> **Your objective**
Lines from the material below that hold the string "release" are what is needed; copy each of them.
* * * * * * * * *
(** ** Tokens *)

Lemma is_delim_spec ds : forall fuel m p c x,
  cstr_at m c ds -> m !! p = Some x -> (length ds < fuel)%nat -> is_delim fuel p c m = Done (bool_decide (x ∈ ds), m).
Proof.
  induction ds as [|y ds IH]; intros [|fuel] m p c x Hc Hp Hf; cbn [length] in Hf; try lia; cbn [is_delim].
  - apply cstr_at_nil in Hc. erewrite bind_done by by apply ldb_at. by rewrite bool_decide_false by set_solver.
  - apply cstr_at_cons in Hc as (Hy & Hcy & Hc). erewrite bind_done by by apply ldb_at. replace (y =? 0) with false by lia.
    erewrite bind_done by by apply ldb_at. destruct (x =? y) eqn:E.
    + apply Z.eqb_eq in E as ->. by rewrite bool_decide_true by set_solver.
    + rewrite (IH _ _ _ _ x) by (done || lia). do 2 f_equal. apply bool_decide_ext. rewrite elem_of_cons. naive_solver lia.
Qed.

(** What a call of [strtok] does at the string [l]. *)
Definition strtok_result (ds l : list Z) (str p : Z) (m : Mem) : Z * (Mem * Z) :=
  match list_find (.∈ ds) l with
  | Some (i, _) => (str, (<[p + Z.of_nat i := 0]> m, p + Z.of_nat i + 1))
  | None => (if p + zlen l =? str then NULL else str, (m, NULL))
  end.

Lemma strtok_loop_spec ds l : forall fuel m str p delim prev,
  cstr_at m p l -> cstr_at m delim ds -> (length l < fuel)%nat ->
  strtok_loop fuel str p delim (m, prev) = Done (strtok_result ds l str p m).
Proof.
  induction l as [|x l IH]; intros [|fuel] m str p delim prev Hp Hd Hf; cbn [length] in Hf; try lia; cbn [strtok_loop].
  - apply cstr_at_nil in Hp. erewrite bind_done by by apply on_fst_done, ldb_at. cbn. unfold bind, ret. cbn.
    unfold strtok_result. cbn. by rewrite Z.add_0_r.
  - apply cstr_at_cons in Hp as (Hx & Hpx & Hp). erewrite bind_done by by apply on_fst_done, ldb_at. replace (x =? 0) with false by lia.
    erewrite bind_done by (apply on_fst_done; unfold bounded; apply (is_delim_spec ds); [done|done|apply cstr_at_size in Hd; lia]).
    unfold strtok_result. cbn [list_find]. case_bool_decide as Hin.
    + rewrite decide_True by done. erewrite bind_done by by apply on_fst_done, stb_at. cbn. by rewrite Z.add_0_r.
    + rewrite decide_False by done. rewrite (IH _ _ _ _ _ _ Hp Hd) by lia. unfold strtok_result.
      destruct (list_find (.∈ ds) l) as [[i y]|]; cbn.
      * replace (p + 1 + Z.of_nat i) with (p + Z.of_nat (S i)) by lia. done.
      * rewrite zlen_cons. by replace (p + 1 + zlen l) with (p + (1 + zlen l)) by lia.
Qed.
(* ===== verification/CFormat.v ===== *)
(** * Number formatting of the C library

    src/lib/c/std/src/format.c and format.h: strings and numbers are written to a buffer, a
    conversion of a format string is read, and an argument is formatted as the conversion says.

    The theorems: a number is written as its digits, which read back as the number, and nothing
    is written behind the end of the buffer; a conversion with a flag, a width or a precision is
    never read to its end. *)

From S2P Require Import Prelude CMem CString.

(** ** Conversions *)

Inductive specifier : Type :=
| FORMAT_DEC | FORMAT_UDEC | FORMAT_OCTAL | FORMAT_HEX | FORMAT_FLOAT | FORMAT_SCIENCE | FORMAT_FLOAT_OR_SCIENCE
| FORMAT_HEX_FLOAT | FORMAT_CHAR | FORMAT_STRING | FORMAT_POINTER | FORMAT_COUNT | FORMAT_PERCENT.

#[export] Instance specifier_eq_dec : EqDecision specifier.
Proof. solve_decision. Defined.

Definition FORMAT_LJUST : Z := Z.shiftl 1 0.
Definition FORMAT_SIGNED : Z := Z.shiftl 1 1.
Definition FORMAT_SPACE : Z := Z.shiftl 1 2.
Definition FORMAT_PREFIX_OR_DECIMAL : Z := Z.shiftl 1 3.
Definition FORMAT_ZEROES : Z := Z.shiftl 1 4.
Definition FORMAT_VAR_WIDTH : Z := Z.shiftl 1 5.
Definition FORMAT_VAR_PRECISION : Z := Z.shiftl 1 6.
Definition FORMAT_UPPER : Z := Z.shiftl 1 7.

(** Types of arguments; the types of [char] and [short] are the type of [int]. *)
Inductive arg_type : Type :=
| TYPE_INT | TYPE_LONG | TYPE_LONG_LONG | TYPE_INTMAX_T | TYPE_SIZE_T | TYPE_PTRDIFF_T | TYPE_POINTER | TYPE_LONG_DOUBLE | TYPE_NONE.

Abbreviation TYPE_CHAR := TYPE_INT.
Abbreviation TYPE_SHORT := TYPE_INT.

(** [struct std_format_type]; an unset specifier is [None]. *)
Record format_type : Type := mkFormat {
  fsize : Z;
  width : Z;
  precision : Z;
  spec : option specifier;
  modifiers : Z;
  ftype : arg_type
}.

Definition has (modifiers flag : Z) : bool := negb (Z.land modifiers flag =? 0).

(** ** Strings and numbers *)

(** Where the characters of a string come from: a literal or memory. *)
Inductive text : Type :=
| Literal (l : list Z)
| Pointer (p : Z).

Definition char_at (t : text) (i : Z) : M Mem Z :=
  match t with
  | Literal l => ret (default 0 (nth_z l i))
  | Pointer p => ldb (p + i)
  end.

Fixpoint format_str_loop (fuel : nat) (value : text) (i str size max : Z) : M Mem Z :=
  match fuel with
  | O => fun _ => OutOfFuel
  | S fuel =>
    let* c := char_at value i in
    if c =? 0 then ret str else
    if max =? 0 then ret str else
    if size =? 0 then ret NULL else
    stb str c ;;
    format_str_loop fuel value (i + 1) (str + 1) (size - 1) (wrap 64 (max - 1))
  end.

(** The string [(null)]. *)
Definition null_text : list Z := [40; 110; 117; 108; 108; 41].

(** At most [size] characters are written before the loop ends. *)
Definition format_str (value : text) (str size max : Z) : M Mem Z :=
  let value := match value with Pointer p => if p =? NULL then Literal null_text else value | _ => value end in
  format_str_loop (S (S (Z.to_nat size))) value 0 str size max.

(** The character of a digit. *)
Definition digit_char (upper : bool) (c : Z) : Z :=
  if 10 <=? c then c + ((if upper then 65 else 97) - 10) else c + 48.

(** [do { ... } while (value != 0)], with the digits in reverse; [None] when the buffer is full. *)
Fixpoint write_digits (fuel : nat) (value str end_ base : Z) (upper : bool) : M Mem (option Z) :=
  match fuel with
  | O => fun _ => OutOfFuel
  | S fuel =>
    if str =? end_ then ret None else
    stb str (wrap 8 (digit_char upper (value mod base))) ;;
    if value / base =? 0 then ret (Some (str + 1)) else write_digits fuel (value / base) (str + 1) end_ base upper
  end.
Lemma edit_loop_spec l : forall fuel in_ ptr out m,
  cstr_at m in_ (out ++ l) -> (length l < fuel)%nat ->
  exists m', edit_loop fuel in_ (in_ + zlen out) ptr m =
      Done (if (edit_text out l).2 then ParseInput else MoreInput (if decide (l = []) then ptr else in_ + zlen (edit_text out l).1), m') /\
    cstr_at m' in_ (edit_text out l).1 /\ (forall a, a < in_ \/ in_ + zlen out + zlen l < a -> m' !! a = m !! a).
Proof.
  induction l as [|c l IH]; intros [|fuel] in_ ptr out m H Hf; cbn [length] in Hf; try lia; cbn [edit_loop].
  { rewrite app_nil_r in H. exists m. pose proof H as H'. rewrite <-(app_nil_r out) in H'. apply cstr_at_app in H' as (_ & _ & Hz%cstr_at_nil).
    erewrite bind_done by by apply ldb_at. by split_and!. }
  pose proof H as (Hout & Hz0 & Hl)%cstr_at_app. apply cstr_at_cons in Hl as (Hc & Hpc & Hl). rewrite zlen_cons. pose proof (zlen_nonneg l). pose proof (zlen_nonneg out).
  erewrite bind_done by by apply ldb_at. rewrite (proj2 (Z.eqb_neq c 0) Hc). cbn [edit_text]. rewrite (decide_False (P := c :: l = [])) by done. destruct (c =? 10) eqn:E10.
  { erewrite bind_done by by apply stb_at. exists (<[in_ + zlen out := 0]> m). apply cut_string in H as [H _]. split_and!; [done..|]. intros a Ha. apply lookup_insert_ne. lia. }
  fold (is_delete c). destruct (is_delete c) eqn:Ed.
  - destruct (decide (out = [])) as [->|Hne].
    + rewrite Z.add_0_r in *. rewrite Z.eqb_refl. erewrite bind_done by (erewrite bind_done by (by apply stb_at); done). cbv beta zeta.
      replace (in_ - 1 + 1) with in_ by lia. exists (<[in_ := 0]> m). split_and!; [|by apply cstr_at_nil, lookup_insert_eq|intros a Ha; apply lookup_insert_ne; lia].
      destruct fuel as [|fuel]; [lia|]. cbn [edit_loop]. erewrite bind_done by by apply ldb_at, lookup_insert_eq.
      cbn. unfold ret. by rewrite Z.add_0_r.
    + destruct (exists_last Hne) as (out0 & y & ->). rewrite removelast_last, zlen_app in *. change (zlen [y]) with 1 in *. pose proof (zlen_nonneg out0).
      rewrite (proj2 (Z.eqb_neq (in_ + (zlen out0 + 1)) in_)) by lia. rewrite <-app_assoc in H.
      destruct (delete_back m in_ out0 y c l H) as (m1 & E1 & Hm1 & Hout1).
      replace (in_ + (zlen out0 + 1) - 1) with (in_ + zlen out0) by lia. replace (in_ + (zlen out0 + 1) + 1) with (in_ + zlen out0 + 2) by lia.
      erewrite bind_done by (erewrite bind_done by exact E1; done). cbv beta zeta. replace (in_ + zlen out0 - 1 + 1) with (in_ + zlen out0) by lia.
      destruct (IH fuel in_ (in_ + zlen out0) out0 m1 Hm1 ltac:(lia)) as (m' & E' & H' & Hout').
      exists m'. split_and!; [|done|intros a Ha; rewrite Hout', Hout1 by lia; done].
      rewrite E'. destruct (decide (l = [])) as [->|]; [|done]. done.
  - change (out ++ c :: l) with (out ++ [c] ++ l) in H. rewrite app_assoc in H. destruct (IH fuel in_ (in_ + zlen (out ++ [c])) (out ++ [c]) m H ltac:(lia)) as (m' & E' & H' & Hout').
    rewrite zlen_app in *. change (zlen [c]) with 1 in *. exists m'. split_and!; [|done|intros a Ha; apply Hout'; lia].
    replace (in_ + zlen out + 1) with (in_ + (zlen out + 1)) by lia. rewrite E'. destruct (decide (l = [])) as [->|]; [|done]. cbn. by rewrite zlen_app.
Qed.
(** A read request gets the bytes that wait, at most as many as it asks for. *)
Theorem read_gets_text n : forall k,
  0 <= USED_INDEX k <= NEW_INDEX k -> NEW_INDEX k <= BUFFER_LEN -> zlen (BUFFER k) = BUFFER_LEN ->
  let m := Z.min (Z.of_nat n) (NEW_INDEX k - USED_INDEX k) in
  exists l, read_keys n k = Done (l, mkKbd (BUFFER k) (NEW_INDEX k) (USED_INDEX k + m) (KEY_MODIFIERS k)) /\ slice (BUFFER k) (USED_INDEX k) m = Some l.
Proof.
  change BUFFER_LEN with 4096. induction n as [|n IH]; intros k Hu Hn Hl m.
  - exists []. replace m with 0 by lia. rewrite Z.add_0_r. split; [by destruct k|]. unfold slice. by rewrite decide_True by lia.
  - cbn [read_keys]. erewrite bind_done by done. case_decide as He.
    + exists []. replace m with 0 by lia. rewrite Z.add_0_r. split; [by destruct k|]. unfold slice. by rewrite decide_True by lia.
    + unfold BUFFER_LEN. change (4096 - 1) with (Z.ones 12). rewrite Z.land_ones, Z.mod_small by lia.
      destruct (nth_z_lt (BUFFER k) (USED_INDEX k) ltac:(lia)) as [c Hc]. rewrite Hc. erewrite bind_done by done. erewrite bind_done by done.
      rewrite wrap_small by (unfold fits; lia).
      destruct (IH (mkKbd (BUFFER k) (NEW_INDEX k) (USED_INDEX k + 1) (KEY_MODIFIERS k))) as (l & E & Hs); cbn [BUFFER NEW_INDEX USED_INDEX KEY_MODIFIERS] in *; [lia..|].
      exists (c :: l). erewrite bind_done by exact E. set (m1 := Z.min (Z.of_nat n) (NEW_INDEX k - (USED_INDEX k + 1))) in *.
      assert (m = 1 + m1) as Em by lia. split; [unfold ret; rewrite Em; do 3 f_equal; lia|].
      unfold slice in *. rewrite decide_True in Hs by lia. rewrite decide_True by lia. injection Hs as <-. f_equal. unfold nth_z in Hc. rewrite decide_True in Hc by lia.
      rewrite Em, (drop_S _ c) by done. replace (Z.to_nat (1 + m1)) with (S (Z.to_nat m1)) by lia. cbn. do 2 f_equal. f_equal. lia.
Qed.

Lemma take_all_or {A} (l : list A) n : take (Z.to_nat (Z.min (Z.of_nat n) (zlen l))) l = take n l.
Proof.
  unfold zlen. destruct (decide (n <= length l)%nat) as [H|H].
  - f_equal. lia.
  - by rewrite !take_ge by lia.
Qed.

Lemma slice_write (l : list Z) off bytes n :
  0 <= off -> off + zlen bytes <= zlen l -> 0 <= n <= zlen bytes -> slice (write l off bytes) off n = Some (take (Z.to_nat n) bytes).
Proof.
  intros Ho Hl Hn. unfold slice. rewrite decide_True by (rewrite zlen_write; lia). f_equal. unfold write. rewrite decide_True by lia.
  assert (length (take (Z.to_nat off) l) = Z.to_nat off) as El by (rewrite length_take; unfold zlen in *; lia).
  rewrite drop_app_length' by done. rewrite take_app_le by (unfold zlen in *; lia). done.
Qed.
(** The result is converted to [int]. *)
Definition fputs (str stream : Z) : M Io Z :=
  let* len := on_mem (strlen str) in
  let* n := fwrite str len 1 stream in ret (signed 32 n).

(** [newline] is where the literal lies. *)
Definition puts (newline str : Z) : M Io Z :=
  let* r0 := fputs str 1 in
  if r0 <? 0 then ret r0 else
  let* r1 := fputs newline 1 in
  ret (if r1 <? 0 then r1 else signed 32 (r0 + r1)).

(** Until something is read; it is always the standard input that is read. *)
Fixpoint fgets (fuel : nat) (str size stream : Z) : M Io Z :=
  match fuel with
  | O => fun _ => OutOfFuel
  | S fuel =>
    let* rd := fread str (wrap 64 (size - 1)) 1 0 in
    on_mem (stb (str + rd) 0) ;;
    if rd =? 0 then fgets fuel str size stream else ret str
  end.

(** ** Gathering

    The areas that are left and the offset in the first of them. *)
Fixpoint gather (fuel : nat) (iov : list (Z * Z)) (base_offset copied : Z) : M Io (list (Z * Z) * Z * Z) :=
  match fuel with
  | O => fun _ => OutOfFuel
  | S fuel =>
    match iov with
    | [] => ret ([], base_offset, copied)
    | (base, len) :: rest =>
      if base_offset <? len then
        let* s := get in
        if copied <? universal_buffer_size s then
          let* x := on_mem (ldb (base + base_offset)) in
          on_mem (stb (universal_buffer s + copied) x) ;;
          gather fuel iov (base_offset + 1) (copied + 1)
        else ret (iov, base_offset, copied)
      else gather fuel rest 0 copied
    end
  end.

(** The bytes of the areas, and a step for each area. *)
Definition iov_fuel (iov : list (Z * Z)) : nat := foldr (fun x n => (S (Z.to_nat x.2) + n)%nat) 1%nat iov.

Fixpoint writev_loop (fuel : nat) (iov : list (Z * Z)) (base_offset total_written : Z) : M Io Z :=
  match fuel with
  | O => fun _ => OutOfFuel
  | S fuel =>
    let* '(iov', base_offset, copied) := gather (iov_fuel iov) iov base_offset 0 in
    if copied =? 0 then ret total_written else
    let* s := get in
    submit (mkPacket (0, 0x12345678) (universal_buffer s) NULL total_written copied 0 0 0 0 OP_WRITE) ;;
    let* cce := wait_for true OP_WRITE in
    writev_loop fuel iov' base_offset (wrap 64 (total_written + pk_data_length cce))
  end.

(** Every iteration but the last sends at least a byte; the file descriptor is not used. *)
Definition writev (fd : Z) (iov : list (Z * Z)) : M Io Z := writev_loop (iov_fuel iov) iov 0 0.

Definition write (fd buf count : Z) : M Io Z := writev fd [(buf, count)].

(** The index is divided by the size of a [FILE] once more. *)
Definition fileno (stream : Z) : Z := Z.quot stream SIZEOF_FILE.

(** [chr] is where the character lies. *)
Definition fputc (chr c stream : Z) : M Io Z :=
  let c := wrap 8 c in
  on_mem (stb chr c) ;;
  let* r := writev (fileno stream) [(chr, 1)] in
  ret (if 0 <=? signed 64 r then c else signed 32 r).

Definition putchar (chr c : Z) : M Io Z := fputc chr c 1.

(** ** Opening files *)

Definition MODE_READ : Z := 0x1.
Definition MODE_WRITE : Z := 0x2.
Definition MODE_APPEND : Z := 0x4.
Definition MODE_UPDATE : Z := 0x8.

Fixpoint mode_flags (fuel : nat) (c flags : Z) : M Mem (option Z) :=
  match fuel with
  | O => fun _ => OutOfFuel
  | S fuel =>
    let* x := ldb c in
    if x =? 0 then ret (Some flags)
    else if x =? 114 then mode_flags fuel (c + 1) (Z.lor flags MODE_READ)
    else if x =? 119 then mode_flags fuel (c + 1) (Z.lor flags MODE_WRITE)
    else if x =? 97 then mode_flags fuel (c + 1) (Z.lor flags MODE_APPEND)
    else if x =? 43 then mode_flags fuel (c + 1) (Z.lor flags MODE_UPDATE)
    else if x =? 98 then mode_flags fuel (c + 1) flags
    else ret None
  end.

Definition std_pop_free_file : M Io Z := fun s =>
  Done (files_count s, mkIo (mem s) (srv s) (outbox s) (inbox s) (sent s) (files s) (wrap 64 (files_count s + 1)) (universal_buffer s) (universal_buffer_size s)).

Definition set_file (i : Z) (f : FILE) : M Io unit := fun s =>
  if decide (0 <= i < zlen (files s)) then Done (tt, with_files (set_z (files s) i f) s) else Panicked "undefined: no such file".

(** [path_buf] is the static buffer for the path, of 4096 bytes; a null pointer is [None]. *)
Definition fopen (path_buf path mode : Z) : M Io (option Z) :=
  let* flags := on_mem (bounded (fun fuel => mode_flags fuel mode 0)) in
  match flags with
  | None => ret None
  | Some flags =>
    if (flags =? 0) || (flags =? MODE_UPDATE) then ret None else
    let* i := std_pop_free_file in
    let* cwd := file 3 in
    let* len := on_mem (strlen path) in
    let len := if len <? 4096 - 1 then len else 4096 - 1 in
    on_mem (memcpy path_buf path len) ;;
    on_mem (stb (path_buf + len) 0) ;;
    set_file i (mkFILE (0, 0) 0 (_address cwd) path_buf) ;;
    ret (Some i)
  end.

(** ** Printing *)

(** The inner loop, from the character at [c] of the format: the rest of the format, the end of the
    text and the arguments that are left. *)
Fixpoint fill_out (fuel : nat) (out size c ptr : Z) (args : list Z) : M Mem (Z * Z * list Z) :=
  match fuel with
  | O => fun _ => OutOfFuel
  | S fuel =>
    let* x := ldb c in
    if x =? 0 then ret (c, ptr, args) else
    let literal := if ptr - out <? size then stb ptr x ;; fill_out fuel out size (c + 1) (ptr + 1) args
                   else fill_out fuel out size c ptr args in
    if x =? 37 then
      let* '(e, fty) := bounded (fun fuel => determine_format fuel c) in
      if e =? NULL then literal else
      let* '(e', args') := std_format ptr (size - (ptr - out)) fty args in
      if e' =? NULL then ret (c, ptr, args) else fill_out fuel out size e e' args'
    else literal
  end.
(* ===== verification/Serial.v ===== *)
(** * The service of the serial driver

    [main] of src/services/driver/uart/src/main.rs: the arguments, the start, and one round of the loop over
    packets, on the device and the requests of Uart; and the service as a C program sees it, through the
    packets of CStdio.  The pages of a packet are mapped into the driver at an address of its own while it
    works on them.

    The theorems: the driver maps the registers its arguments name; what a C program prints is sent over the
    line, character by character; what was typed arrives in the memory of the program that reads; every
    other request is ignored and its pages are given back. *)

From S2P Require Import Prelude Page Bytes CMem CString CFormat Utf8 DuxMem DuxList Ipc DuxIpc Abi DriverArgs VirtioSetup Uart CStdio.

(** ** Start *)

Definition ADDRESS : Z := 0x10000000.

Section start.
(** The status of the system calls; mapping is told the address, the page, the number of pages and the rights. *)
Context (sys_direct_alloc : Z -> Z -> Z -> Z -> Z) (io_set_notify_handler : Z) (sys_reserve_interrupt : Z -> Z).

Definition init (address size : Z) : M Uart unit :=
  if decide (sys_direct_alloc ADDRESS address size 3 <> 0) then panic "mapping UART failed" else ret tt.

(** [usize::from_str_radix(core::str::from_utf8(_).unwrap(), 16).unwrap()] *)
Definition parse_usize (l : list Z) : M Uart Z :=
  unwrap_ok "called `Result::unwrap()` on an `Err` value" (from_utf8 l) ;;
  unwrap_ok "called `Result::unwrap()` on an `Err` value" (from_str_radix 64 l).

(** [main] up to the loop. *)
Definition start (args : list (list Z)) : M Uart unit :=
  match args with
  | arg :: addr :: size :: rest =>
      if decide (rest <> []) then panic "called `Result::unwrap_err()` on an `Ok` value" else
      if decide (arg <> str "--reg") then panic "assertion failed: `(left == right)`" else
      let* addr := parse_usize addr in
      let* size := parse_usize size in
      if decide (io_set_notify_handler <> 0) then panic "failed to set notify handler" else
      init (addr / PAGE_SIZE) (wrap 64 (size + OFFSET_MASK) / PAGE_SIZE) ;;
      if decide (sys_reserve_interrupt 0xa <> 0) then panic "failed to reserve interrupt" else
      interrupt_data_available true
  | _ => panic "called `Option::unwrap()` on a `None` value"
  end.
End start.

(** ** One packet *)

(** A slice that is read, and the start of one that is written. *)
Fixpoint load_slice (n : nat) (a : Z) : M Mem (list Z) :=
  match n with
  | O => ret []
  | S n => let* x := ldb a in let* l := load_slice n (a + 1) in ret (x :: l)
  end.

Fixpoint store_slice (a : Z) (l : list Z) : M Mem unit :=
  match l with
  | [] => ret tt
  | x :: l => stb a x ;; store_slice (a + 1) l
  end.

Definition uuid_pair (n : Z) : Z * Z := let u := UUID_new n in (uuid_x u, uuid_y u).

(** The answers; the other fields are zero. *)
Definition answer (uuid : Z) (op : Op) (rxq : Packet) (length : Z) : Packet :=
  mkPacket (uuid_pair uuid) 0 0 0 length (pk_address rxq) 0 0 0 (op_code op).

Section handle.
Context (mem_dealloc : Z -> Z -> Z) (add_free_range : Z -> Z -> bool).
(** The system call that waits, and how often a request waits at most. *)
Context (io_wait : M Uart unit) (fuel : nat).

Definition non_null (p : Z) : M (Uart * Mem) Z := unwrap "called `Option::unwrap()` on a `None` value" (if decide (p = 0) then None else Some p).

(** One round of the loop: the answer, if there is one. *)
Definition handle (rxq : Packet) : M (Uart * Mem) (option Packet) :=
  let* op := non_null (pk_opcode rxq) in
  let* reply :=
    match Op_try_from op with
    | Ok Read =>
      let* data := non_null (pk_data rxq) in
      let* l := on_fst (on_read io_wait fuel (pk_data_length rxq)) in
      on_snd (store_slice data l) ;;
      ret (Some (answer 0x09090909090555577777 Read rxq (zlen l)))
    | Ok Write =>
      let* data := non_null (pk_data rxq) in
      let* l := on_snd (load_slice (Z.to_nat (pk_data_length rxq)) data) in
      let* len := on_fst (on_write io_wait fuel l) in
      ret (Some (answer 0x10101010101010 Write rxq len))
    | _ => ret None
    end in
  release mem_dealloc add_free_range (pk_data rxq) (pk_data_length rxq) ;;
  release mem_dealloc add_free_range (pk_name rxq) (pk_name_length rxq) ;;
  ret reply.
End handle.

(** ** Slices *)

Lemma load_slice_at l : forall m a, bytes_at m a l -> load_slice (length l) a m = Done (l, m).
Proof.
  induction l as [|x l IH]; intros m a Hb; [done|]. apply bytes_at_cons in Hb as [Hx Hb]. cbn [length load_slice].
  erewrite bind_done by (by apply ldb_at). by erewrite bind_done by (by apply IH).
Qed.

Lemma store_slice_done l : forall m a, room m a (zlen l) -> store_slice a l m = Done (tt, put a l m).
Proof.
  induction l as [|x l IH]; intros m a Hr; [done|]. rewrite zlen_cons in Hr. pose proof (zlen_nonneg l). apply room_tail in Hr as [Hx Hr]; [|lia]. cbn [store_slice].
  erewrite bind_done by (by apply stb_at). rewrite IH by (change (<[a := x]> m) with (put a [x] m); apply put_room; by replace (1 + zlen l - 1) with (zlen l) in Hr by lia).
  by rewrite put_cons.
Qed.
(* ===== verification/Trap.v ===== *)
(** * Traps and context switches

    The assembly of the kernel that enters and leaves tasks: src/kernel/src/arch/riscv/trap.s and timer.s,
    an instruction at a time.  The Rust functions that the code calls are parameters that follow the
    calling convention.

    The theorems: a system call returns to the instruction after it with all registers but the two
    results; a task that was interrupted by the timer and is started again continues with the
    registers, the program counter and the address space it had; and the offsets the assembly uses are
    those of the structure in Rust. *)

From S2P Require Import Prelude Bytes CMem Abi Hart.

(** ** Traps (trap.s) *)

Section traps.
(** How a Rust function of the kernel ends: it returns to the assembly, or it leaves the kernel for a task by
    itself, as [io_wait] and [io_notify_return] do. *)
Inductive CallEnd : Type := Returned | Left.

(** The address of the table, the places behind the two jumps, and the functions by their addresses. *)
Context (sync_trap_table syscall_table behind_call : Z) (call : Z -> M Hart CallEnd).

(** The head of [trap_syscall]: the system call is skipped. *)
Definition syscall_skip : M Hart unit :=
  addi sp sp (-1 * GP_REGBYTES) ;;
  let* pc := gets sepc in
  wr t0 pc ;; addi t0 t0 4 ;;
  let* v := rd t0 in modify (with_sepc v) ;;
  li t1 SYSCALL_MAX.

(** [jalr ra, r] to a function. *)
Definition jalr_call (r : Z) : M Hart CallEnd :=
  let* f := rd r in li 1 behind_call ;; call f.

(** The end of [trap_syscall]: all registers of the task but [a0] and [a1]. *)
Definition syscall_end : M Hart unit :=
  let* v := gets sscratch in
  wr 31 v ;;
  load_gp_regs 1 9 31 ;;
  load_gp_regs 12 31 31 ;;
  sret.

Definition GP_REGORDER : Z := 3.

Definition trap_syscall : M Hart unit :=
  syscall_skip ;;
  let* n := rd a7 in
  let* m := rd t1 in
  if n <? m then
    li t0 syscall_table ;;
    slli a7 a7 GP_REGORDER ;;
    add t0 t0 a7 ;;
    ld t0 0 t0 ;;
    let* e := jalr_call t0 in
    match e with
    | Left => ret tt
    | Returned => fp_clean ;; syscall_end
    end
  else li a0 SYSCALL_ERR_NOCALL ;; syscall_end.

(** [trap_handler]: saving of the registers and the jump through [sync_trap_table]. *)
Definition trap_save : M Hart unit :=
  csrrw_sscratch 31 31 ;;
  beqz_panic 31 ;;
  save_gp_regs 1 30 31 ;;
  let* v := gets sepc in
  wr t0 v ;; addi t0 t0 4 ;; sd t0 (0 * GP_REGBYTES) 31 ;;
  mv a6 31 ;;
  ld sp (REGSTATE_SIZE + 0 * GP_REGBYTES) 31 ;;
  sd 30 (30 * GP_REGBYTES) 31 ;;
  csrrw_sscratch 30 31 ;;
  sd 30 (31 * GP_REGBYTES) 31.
* * * * * * * * *
> **Task result**
  release mem_dealloc add_free_range (pk_data rxq) (pk_data_length rxq) ;;
  release mem_dealloc add_free_range (pk_name rxq) (pk_name_length rxq) ;;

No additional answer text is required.